When Connor moved to Bohemians, he made Mansaram one of his first signings. He scored his first goals for the club when scoring twice in the League Cup win over Bray Wanderers on 17 April 2007. Mansaram left Bohemians on 3 July 2008 having failed to play regular football in his second season at Bohs after the arrival of Jason Byrne and made a move back to England.

===Leigh Genesis and Retford United===
Darren's next port of call was to sign for non-league club Leigh Genesis, who had formed out of the old Conference club Leigh RMI. Mansaram was able to score three times for the club, before
Leigh's wealthy benefactors pulled the plug in late 2009. Darren briefly played for Retford United F.C. before confirming a move back to Ireland.

===Dundalk===
In January 2009 Mansaram joined up with former manager Sean Connor at newly promoted Dundalk He spent one season at Oriel Park but scored only five goals.

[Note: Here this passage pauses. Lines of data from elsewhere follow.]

(* ===== verification/DefaultTable.v ===== *)
(** * The table of empty-subtree hashes

    The 257 constants of [DEFAULT_SUBTREE_HASHES] and [EMPTY_LEAF_HASH] in
    [crates/statechronicle-accumulator/src/sparse_merkle.rs], recomputed with SHA-256. *)

From Stdlib Require Import ZArith Lia Ascii String.
From stdpp Require Import prelude gmap strings.
From S2P Require Import Prelude Keys Sha256 DefaultHashes Accumulator.
Open Scope Z_scope.

Definition zero_block : string := of_hex "0000000000000000000000000000000000000000000000000000000000000000".

(** Compare a table with the recurrence, hashing each entry once. *)
Fixpoint recurrence_holds (previous : string) (table : list string) : bool :=
  match table with
  | [] => true
  | next :: table' =>
      String.eqb (internal_hash sha256 previous previous) next && recurrence_holds next table'
  end.

Lemma recurrence_checked : 
  String.eqb (leaf_hash sha256 zero_block zero_block) EMPTY_LEAF_HASH &&
  recurrence_holds EMPTY_LEAF_HASH (tail DEFAULT_SUBTREE_HASHES) = true.
Proof. vm_compute. reflexivity. Qed.

Lemma recurrence_holds_lookup previous table h x y :
  recurrence_holds previous table = true → (previous :: table) !! h = Some x → table !! h = Some y →
  y = internal_hash sha256 x x.
Proof.
  revert previous h. induction table as [|next table IH]; intros previous h; [done|].
  cbn [recurrence_holds]. rewrite andb_true_iff, String.eqb_eq. intros [<- Hr] Hx Hy.
  destruct h as [|h]; [by simplify_eq/=|]. by apply (IH _ h Hr).
Qed.

Lemma empty_leaf_is_sha256 : leaf_hash sha256 zero_block zero_block = EMPTY_LEAF_HASH.
Proof. apply String.eqb_eq. exact (proj1 (proj1 (andb_true_iff _ _) recurrence_checked)). Qed.

Lemma default_step_is_sha256 h : (h < TREE_DEPTH)%nat →
  default_hash (S h) = internal_hash sha256 (default_hash h) (default_hash h).
Proof.
  intros Hh. pose proof (proj2 (proj1 (andb_true_iff _ _) recurrence_checked)) as Hr.
  assert (length DEFAULT_SUBTREE_HASHES = S TREE_DEPTH) as Hlen by (vm_compute; reflexivity).
  assert (DEFAULT_SUBTREE_HASHES = EMPTY_LEAF_HASH :: tail DEFAULT_SUBTREE_HASHES) as Hcons
    by (vm_compute; reflexivity).
  unfold default_hash. revert Hr Hlen Hcons. generalize (tail DEFAULT_SUBTREE_HASHES) as t.
  generalize DEFAULT_SUBTREE_HASHES as l. intros l t Hr Hlen ->. cbn [length] in Hlen.
  destruct (lookup_lt_is_Some_2 t h) as [y Hy]; [lia|].
  destruct (lookup_lt_is_Some_2 (EMPTY_LEAF_HASH :: t) h) as [x Hx]; [cbn [length]; lia|].
  change ((EMPTY_LEAF_HASH :: t) !! S h) with (t !! h). rewrite Hx, Hy. cbn [default].
  by apply (recurrence_holds_lookup EMPTY_LEAF_HASH t h).
Qed.

(** The table of constants is right.  The empty leaf is the SHA-256 of the leaf tag
    and 64 zero bytes, the table has one entry per height from 0 to 256, it starts with the
    empty leaf, and every later entry is the SHA-256 of the internal tag followed by the
    entry before it twice. *)
Theorem default_table_is_sha256 :
  leaf_hash sha256 zero_block zero_block = EMPTY_LEAF_HASH ∧
  length DEFAULT_SUBTREE_HASHES = S TREE_DEPTH ∧ default_hash 0 = EMPTY_LEAF_HASH ∧
  ∀ h, (h < TREE_DEPTH)%nat →
    default_hash (S h) = internal_hash sha256 (default_hash h) (default_hash h).
Proof.
  split_and!; [apply empty_leaf_is_sha256|vm_compute; reflexivity..|apply default_step_is_sha256].
Qed.

Lemma default_table_witness :
  empty_root = internal_hash sha256 (default_hash 255) (default_hash 255).
Proof.
  unfold empty_root, TREE_DEPTH. apply (proj2 (proj2 (proj2 default_table_is_sha256))). unfold TREE_DEPTH. lia.
Defined.
(** C25: a verified tenant-root proof is true.  Whatever index and steps it carries, if it
    verifies against a checkpoint then the tenant had that root in the checkpoint's input, or
    two of the messages hashed - one in the construction, one in the verification - differ
    and have the same hash. *)
Theorem checkpoint_sound pairs c proof :
  from_tenant_roots H pairs = Ok c →
  Forall addressable pairs.*1 → addressable (trp_tenant_id proof) →
  verify_tenant_root H c proof = true →
  (trp_tenant_id proof, trp_tenant_root proof) ∈ pairs ∨
  collision_between H (construction_messages (cr_entries c)) (verification_messages proof).
Proof.
  intros Hc Ha Hp Hv%String.eqb_eq. destruct (from_tenant_roots_Ok pairs c Hc) as (_ & _ & He & _ & Hr).
  assert (cr_entries c ≡ₚ pairs) as Hperm by (rewrite He; apply sort_by_perm).
  apply level_root_ok with (leaves := map (fun e => checkpoint_leaf_preimage e.1 e.2) (cr_entries c))
    (internals := tree_messages H (length (cr_entries c)) (leaf_nodes (cr_entries c))) in Hr.
  - assert (Forall (fun m => ∃ t r, m = checkpoint_leaf_preimage t r)
              (map (fun e => checkpoint_leaf_preimage e.1 e.2) (cr_entries c))) as Hf.
    { apply Forall_forall. intros m Hm. apply list_elem_of_fmap in Hm as (e & -> & _). eauto. }
    destruct (checkpoint_climb_sound H _ _ _ (trp_tenant_id proof) (trp_tenant_root proof) _ _ Hf Hr Hv)
      as [Hin|Hcol]; [|by right].
    left. apply list_elem_of_fmap in Hin as ([t r] & E & Hin). rewrite Hperm in Hin. cbn [fst snd] in E.
    apply str_app_inv in E as [_ E]; [|done]. rewrite Forall_fmap, Forall_forall in Ha.
    apply len_prefix_inv in E as [-> ->]; [done|done|by apply (Ha _ Hin)].
  - exact _.
  - apply Forall_forall. intros n Hn. apply list_elem_of_fmap in Hn as (e & -> & Hin).
    unfold checkpoint_leaf. apply ok_leaf. apply list_elem_of_fmap. by exists e.
  - by rewrite (Permutation_length Hperm).
Qed.
End Claims.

His physical presence and ability to hold the ball quickly made him a fans favourite. Dundalk fans regularly sang his name to the tune Que Sera, Sera. However, when Connor left Dundalk, Mansaram was not offered a new deal. On 4 December 2009 he joined Gainsborough Trinity on trial.

===Return to Non-league===
Mansaram completed his move to Trinity on 10 December 2009 on a non contract basis. After four games for The Blues, Mansaram was released on 12 February 2010. Mansaram Signed for fellow Conference North side Droylsden, on 26 February 2010, making only a single appearance for the club before being released. Mansaram signed for Armthorpe Welfare in the ninth tier of English football in the summer of 2010. Mansaram finished the 2010–11 season as the club's top scorer, and was the club's top scorer in the 2011–12 season until his departure.

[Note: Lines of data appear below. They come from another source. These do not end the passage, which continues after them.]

(** ** Canonical order *)

(** The order of the keys alone. *)
Definition key_cmp (a b : Event) : comparison :=
  then_with (str_cmp (e_resource_id a) (e_resource_id b)) (c_version (e_after a) ?= c_version (e_after b)).

#[export] Instance key_cmp_order : CmpOrder key_cmp :=
  then_with_order _ _ (CmpOrder0 := key_order str_cmp e_resource_id)
    (CmpOrder1 := key_order Z.compare (fun e => c_version (e_after e))).

Lemma canonical_cmp_split a b :
  canonical_cmp a b = then_with (key_cmp a b) (str_cmp (e_event_id a) (e_event_id b)).
Proof. unfold canonical_cmp, key_cmp. by destruct (str_cmp (e_resource_id a) (e_resource_id b)). Qed.

#[export] Instance canonical_cmp_order : CmpOrder canonical_cmp.
Proof.
  pose proof (then_with_order key_cmp _ (CmpOrder1 := key_order str_cmp e_event_id)) as Hc.
  split; intros *; rewrite !canonical_cmp_split; [apply (cmp_opp (CmpOrder := Hc))|apply (cmp_trans (CmpOrder := Hc))].
Qed.

Lemma key_cmp_eq a b : key_cmp a b = Eq ↔ canonical_key a = canonical_key b.
Proof.
  unfold key_cmp, canonical_key, then_with. destruct (str_cmp _ _) eqn:E.
  - apply str_cmp_eq in E as ->. rewrite Z.compare_eq_iff. split; [by intros ->|by intros [= ->]].
  - split; [done|]. intros [= E1 _]. by rewrite E1, str_cmp_refl in E.
  - split; [done|]. intros [= E1 _]. by rewrite E1, str_cmp_refl in E.
Qed.

Lemma key_gt_spec a b : key_gt (canonical_key a) (canonical_key b) = false ↔ cmp_le key_cmp a b.
Proof. unfold key_gt, cmp_le, key_cmp. cbn. by destruct (then_with _ _). Qed.

(** [validate_order] accepts exactly the lists with distinct ids and keys in key order. *)
Lemma validate_order_from_Ok l ids keys prev :
  validate_order_from l ids keys (canonical_key <$> prev) = Ok tt ↔
  NoDup (map e_event_id l) ∧ (∀ e, e ∈ l → e_event_id e ∉ ids) ∧
  NoDup (map canonical_key l) ∧ (∀ e, e ∈ l → canonical_key e ∉ keys) ∧
  Sorted (cmp_le key_cmp) (option_list prev ++ l).
Proof.
  revert ids keys prev. induction l as [|e l IH]; intros ids keys prev; cbn [validate_order_from map].
  { split; [intros _|done]. split_and!; [constructor|by intros e ?%not_elem_of_nil|constructor|by intros e ?%not_elem_of_nil|].
    destruct prev; repeat constructor. }
  destruct (decide (e_event_id e ∈ ids)) as [Hid|Hid].
  { split; [done|]. intros (_ & Hn & _). by destruct (Hn e ltac:(left)). }
  destruct (decide (canonical_key e ∈ keys)) as [Hk|Hk].
  { split; [done|]. intros (_ & _ & _ & Hn & _). by destruct (Hn e ltac:(left)). }
  assert ((match canonical_key <$> prev with Some p => key_gt p (canonical_key e) | None => false end) = false ↔
          ∀ p, prev = Some p → cmp_le key_cmp p e) as Hprev.
  { destruct prev as [p|]; cbn; [|naive_solver]. rewrite key_gt_spec. naive_solver. }
  destruct (match canonical_key <$> prev with Some _ => _ | None => _ end).
  { split; [done|]. intros (_ & _ & _ & _ & Hs). assert (true = false) by (apply Hprev; intros p ->;
      inversion_clear Hs as [|? ? ? Hh]; by inversion_clear Hh). done. }
  change (Some (canonical_key e)) with (canonical_key <$> Some e). rewrite (IH _ _ (Some e)).
  assert (Sorted (cmp_le key_cmp) (option_list prev ++ e :: l) ↔ Sorted (cmp_le key_cmp) (option_list (Some e) ++ l)) as ->.
  { destruct prev as [p|]; [|done]. cbn [option_list app]. split; [by inversion 1|].
    constructor; [done|]. constructor. by apply Hprev. }
  rewrite !NoDup_cons. rewrite !list_elem_of_fmap. split.
  - intros (Hd & Hn & Hdk & Hnk & Hs). split_and!; [|done| | |done| |done].
    + intros (x & E & Hx). apply (Hn x Hx). rewrite <- E. apply elem_of_union. left. by apply elem_of_singleton.
    + intros x [->|Hx]%elem_of_cons; [done|]. intros Hi. apply (Hn x Hx), elem_of_union. by right.
    + intros (x & E & Hx). apply (Hnk x Hx). rewrite <- E. apply elem_of_union. left. by apply elem_of_singleton.
    + intros x [->|Hx]%elem_of_cons; [done|]. intros Hi. apply (Hnk x Hx), elem_of_union. by right.
  - intros ([Hnin Hd] & Hn & [Hknin Hdk] & Hnk & Hs). split_and!; [done| |done| |done].
    + intros x Hx [E%elem_of_singleton|Hi]%elem_of_union; [apply Hnin; by exists x|]. by apply (Hn x); [right|].
    + intros x Hx [E%elem_of_singleton|Hi]%elem_of_union; [apply Hknin; by exists x|]. by apply (Hnk x); [right|].
Qed.
(* ===== verification/Signing.v ===== *)
(** * Signed commits and global checkpoints

    Models [crates/statechronicle-commit/src/sign.rs] and [checkpoint.rs], the envelope of
    [statechronicle-domain/src/signed.rs], and the canonicalization and signature helpers of
    [statechronicle-core/src/canonicalize.rs] and [signature.rs].  BCS encoders and Ed25519
    are library code: parameters, an error being its rendered text. *)

From Stdlib Require Import ZArith Lia Ascii String.
From stdpp Require Import prelude gmap strings.
From S2P Require Import Prelude Amount Domain Profile SortFacts Keys Sha256 Accumulator Merkle Checkpoint Commit.
Open Scope Z_scope.

(** ** Canonical bytes *)

Notation Bcs A := (A → result string string).

(** [canonicalize] and [canonicalize_and_digest], for one encoder. *)
Definition canonicalize_with {A} (bcs : Bcs A) (value : A) : result string StateChronicleError :=
  map_err (Canonicalization "BCS serialization of protocol value failed") (bcs value).
Definition canonicalize_and_digest {A} (H : string → string) (bcs : Bcs A) (value : A)
    : result ContentDigest StateChronicleError :=
  let? bytes := canonicalize_with bcs value in Ok (H bytes).

(** ** Signatures *)

(** Ed25519 over byte strings. *)
Record SignatureScheme (SigningKey VerifyingKey : Type) := mkScheme {
  ed_sign : SigningKey → string → string;
  ed_verify_strict : VerifyingKey → string → string → result unit string;
}.
Arguments ed_sign {SigningKey VerifyingKey}. Arguments ed_verify_strict {SigningKey VerifyingKey}.

Record Signed (A : Type) := mkSigned { s_body : A; s_signature : SignatureBlock }.
Arguments mkSigned {A}. Arguments s_body {A}. Arguments s_signature {A}.

Definition alg_eqb (a b : SignatureAlg) : bool := match a, b with Ed25519, Ed25519 => true end.

(** ** Global checkpoints *)

Definition GLOBAL_CHECKPOINT_SCHEMA : string := "statechronicle.global_checkpoint.v0".

Record TenantRootEntry := mkTenantRootEntry {
  tre_tenant_id : TenantId; tre_commit_id : CommitId; tre_state_root : string }.

Record GlobalCheckpoint := mkGlobalCheckpoint {
  gc_schema : string;
  gc_sequence : Z;
  gc_tenant_roots : list TenantRootEntry;
  gc_tenant_merkle_root : ContentDigest;
  gc_created_at : DateTime;
  gc_executor : SubjectId;
}.
Definition global_checkpoint_new := mkGlobalCheckpoint GLOBAL_CHECKPOINT_SCHEMA.

Definition entry_pair (entry : TenantRootEntry) : TenantRoot := (tre_tenant_id entry, tre_state_root entry).

Definition build_global_checkpoint (H : string → string) (entries : list TenantRootEntry) (sequence : Z)
    (created_at : DateTime) (executor : SubjectId) : cresult GlobalCheckpoint :=
  let? checkpoint_root := map_err CAccumulator (from_tenant_roots H (map entry_pair entries)) in
  Ok (global_checkpoint_new sequence entries (cr_root checkpoint_root) created_at executor).

(** [serialize_state_root] writes the raw bytes; [deserialize_state_root] takes back exactly
    32 of them. *)
Definition deserialize_state_root (bytes : string) : result string string :=
  if slen bytes =? 32 then Ok bytes
  else Err ("state root must be exactly 32 bytes, got " +:+ u128_to_string (slen bytes)).

Section WithScheme.
Context {SigningKey VerifyingKey : Type} (scheme : SignatureScheme SigningKey VerifyingKey).

(** [signature::sign] and [signature::verify]. *)
Definition sign (canonical : string) (key : SigningKey) : string := ed_sign scheme key canonical.
Definition verify (canonical : string) (key : VerifyingKey) (sig : string) : result unit StateChronicleError :=
  map_err (fun source => SignatureVerification ("Ed25519 strict verification failed: " +:+ source))
    (ed_verify_strict scheme key canonical sig).

Section Commits.
Context (bcs_commit : Bcs Commit) (bcs_checkpoint : Bcs GlobalCheckpoint).

(** [signer] is the deployment's [CommitSigner::sign_bytes]. *)
Definition sign_commit_with_signer (body : Commit) (key_id : string)
    (signer : string → string → cresult string) : cresult (Signed Commit) :=
  let? canonical := map_err commit_of_core (canonicalize_with bcs_commit body) in
  let? signature := signer key_id canonical in
  Ok (mkSigned body (mkSignature Ed25519 key_id signature)).

Definition sign_commit (body : Commit) (key : SigningKey) (key_id : string) : cresult (Signed Commit) :=
  let? canonical := map_err commit_of_core (canonicalize_with bcs_commit body) in
  Ok (mkSigned body (mkSignature Ed25519 key_id (sign canonical key))).

Definition verify_commit (signed : Signed Commit) (verifying_key : VerifyingKey) : cresult unit :=
  if negb (alg_eqb (sb_alg (s_signature signed)) Ed25519) then
    Err (CCore (SignatureVerification "unsupported commit signature algorithm"))
  else
    let? canonical := map_err commit_of_core (canonicalize_with bcs_commit (s_body signed)) in
    map_err commit_of_core (verify canonical verifying_key (sb_sig (s_signature signed))).

Definition sign_global_checkpoint (checkpoint : GlobalCheckpoint) (key : SigningKey) (key_id : string)
    : cresult (Signed GlobalCheckpoint) :=
  let? canonical := map_err commit_of_core (canonicalize_with bcs_checkpoint checkpoint) in
  Ok (mkSigned checkpoint (mkSignature Ed25519 key_id (sign canonical key))).

Definition verify_global_checkpoint (signed : Signed GlobalCheckpoint) (verifying_key : VerifyingKey) : cresult unit :=
  let? canonical := map_err commit_of_core (canonicalize_with bcs_checkpoint (s_body signed)) in
  map_err commit_of_core (verify canonical verifying_key (sb_sig (s_signature signed))).

(** [Ed25519CommitVerifier::verify]; [show] renders a [CommitError]. *)
Definition commit_verifier (show : CommitError → string) (resolver : Signed Commit → result VerifyingKey string)
    (commit : Signed Commit) : result unit string :=
  let? key := resolver commit in
  map_err show (verify_commit commit key).

(** A commit verifies exactly when its bytes exist and the scheme accepts the signature. *)
Lemma verify_commit_Ok signed key : verify_commit signed key = Ok tt ↔
  ∃ bytes, bcs_commit (s_body signed) = Ok bytes ∧
    ed_verify_strict scheme key bytes (sb_sig (s_signature signed)) = Ok tt.
Proof.
  unfold verify_commit, canonicalize_with, verify. destruct (sb_alg _). cbn [alg_eqb negb].
  destruct (bcs_commit (s_body signed)) as [bytes|e]; cbn; [|naive_solver].
  rewrite !map_err_Ok. naive_solver.
Qed.
End Commits.
End WithScheme.

(** What the signature scheme promises: a signature made with a key verifies under its
    public part. *)
Class SchemeLaws {SK VK} (scheme : SignatureScheme SK VK) (public : SK → VK) :=
  sign_verifies key m : ed_verify_strict scheme (public key) m (ed_sign scheme key m) = Ok tt.

Lemma sign_commit_verifies {SK VK} (scheme : SignatureScheme SK VK) public `{!SchemeLaws scheme public}
    bcs body key key_id signed :
  sign_commit scheme bcs body key key_id = Ok signed →
  s_body signed = body ∧ sb_key_id (s_signature signed) = key_id ∧
  verify_commit scheme bcs signed (public key) = Ok tt.
Proof.
  unfold sign_commit. intros E. res_inv E. subst signed. split_and!; [done..|].
  apply verify_commit_Ok. unfold canonicalize_with in *.
  match goal with B : _ = Ok ?a |- _ => exists a end. cbn. split; [|apply sign_verifies].
  by repeat match goal with B : map_err _ _ = Ok _ |- _ => apply map_err_Ok in B end.
Qed.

Mansaram joined Brigg Town in February 2012, but was released at the end of the 2011–12 season. He re-signed in September 2012 but moved to return to Armthorpe 2 games later. In November 2012 he joined Arnold Town before making a third return to Armthorpe on 20 December. He later moved back to Armthorpe for a fourth spell after a brief spell with Rainworth Miners Welfare.